(** claim C4, amended: whatever fetch settles with and whatever page the
    handler starts on, in every snapshot at which the handler has handed
    control back (suspended on a promise, or ended) at most one of the
    three regions is shown, also after any copy clicks and timers served
    meanwhile, and at the end exactly one is.  Started on a page with at
    most one region shown, the only snapshots of its run with more than
    one are those right after line 50 or line 60 has shown the result or
    error region, before line 63 hides the loading indicator. *)
Theorem C4_one_region_when_yielded (net : Settled Response) (w : World) :
  let r := handleSubmit net w in
  Forall (fun s => forall bs, visible_regions (dom (meanwhile bs (world s))) <= 1)
         (filter (fun s => yielded (mark s)) (trace r)) /\
  visible_regions (dom (final r)) = 1 /\
  (visible_regions (dom w) <= 1 ->
   Forall (fun s => visible_regions (dom (world s)) <= 1)
          (filter (fun s => negb (just_shown (mark s))) (trace r))).
Proof.
  intro r; subst r.
  split; [| split; [apply handleSubmit_final_region |]].
  - apply Forall_impl with (P := fun s => visible_regions (dom (world s)) <= 1).
    + intros s Hs bs.
      rewrite (regions_of_view _ _ (proj1 (meanwhile_frame bs (world s)))).
      exact Hs.
    + all_paths.
      all: apply (Forall_by_test _
                    (fun s => Nat.leb (visible_regions (dom (world s))) 1));
        [ intros s; apply Nat.leb_le | vm_compute; reflexivity ].
  - intros Hstart. all_paths.
    all: cbn [filter app negb just_shown mark Nat.eqb].
    all: apply Forall_cons; [exact Hstart |].
    all: apply Forall_cons;
      [ exact (Nat.le_trans _ _ _ (hide_result_regions _) Hstart) |].
    all: apply Forall_cons;
      [ exact (Nat.le_trans _ _ _ (hide_error_regions _)
                 (Nat.le_trans _ _ _ (hide_result_regions _) Hstart)) |].
    all: apply (Forall_by_test _
                  (fun s => Nat.leb (visible_regions (dom (world s))) 1));
      [ intros s; apply Nat.leb_le | vm_compute; reflexivity ].
Qed.

(** claim C7: whatever fetch settles with, one run of the handler adds
    exactly one request to those sent: a POST to /generate_report with
    the single header Content-Type: application/json, whose body is the
    JSON text of the object with exactly the members [findings] and
    [template], bound to the values of the two input fields; read back,
    the body gives these two values. *)
Theorem C7_one_request (net : Settled Response) (w : World) :
  let r := handleSubmit net w in
  let findings := findings_value (dom w) in
  let template := template_value (dom w) in
  let text :=
    JSON_stringify (JObj [("findings", JStr findings); ("template", JStr template)]) in
  sent (host (final r)) =
    (sent (host w) ++
     [{| url := "/generate_report";
         method := "POST";
         headers := [("Content-Type", "application/json")];
         request_body := text |}])%list /\
  text =
    "{" ++ QuoteJSONString "findings" ++ ":" ++ QuoteJSONString findings ++
    "," ++ QuoteJSONString "template" ++ ":" ++ QuoteJSONString template ++ "}" /\
  read_request_body text = Some (findings, template).
Proof.
  intros r findings template text; subst r findings template text.
  split; [| split].
  - all_paths; reflexivity.
  - apply request_body_text.
  - apply request_body_read.
Qed.

Lemma handleSubmit_view (net : Settled Response) (w w' : World) :
  view (final (handleSubmit net w)) = view (final (handleSubmit net w')).
Proof. all_paths; reflexivity. Qed.

(** claim C9: after two submissions run one after the other, what the
    page presents (regions, button and both texts) is what the second
    submission alone presents on any page whatever, so nothing of the
    first is left; exactly one region is shown. *)
Theorem C9_latest_only (net1 net2 : Settled Response) (w w' : World) :
  let first := final (handleSubmit net1 w) in
  let second := final (handleSubmit net2 first) in
  view second = view (final (handleSubmit net2 w')) /\
  visible_regions (dom second) = 1.
Proof.
  intros first second; subst second. split.
  - apply handleSubmit_view.
  - apply handleSubmit_final_region.
Qed.


(** *** The copy handler *)

Lemma callbacks_restore_label (ts : list Timer) (d : Dom) :
  copyButton_textContent
    (fold_left (fun page t => run_callback (callback t) page) ts d) =
  match ts with
  | [] => copyButton_textContent d
  | _ :: _ => "Copy Report to Clipboard"
  end.
Proof.
  revert d. induction ts as [| t ts IH]; intros d; [reflexivity |].
  cbn [fold_left]. rewrite IH.
  destruct ts; [destruct (callback t) |]; reflexivity.
Qed.

Lemma copy_restored (w : World) (elapsed : N) :
  (2000 <= elapsed)%N ->
  copyButton_textContent
    (dom (advance elapsed (final (handleCopy (Fulfilled tt) w)))) =
  "Copy Report to Clipboard".
Proof.
  intros Hlate.
  destruct w as [page [prevented requests pending log clip shown waiting now]].
  unfold_run. unfold advance.
  cbn [dom host on_dom on_host setTimeout set_clipboard timers clock].
  rewrite callbacks_restore_label, filter_app.
  cbn [filter]. unfold is_due at 2. cbn [due].
  destruct (N.leb_spec (now + 2000) (now + elapsed)) as [_ | Hlt]; [| lia].
  destruct (filter _ waiting); reflexivity.
Qed.

Lemma copy_kept_until_due (w : World) (elapsed : N) :
  timers (host w) = [] ->
  (elapsed < 2000)%N ->
  copyButton_textContent
    (dom (advance elapsed (final (handleCopy (Fulfilled tt) w)))) = "Copied!".
Proof.
  intros Hnone Hearly.
  destruct w as [page [prevented requests pending log clip shown waiting now]].
  cbn [host timers] in Hnone; subst waiting.
  unfold_run. unfold advance.
  cbn [dom host on_dom on_host setTimeout set_clipboard timers clock app].
  rewrite callbacks_restore_label.
  cbn [filter]. unfold is_due. cbn [due].
  destruct (N.leb_spec (now + 2000) (now + elapsed)) as [Hle | _];
    [lia | reflexivity].
Qed.

(** claim C8: a click on the copy button while the report output holds a
    text.  If the clipboard write succeeds, the clipboard holds that text
    and the label is Copied!; once 2000 time units or more have passed
    the label is Copy Report to Clipboard again, and with no other timer
    pending it is still Copied! at every earlier time.  If the write
    fails with [err], the alert asking to copy manually is shown, [err]
    is logged to the console, and the label, the clipboard and the timers
    are as before. *)
Theorem C8_copy (w : World) :
  (let r := handleCopy (Fulfilled tt) w in
   result r = Ok tt /\
   clipboard (host (final r)) = reportOutput_textContent (dom w) /\
   copyButton_textContent (dom (final r)) = "Copied!" /\
   alerts (host (final r)) = alerts (host w) /\
   (forall elapsed, (2000 <= elapsed)%N ->
      copyButton_textContent (dom (advance elapsed (final r))) =
      "Copy Report to Clipboard") /\
   (timers (host w) = [] ->
    forall elapsed, (elapsed < 2000)%N ->
      copyButton_textContent (dom (advance elapsed (final r))) = "Copied!")) /\
  (forall err,
   let r := handleCopy (Rejected err) w in
   result r = Ok tt /\
   alerts (host (final r)) =
     (alerts (host w) ++ ["Failed to copy report. Please copy manually."])%list /\
   console (host (final r)) =
     (console (host w) ++ [("Failed to copy text: ", err)])%list /\
   copyButton_textContent (dom (final r)) = copyButton_textContent (dom w) /\
   clipboard (host (final r)) = clipboard (host w) /\
   timers (host (final r)) = timers (host w)).
Proof.
  split.
  - intro r; subst r.
    split; [reflexivity |]. split; [reflexivity |]. split; [reflexivity |].
    split; [reflexivity |]. split.
    + intros elapsed. apply copy_restored.
    + intros Hnone elapsed. apply copy_kept_until_due. exact Hnone.
  - intros err r; subst r. repeat split.
Qed.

####

Activity: Copy only the entries from the first line to the line with "control back (suspended", each exactly as it appears.

Answer to the exercise:
(** claim C4, amended: whatever fetch settles with and whatever page the
    handler starts on, in every snapshot at which the handler has handed
    control back (suspended on a promise, or ended) at most one of the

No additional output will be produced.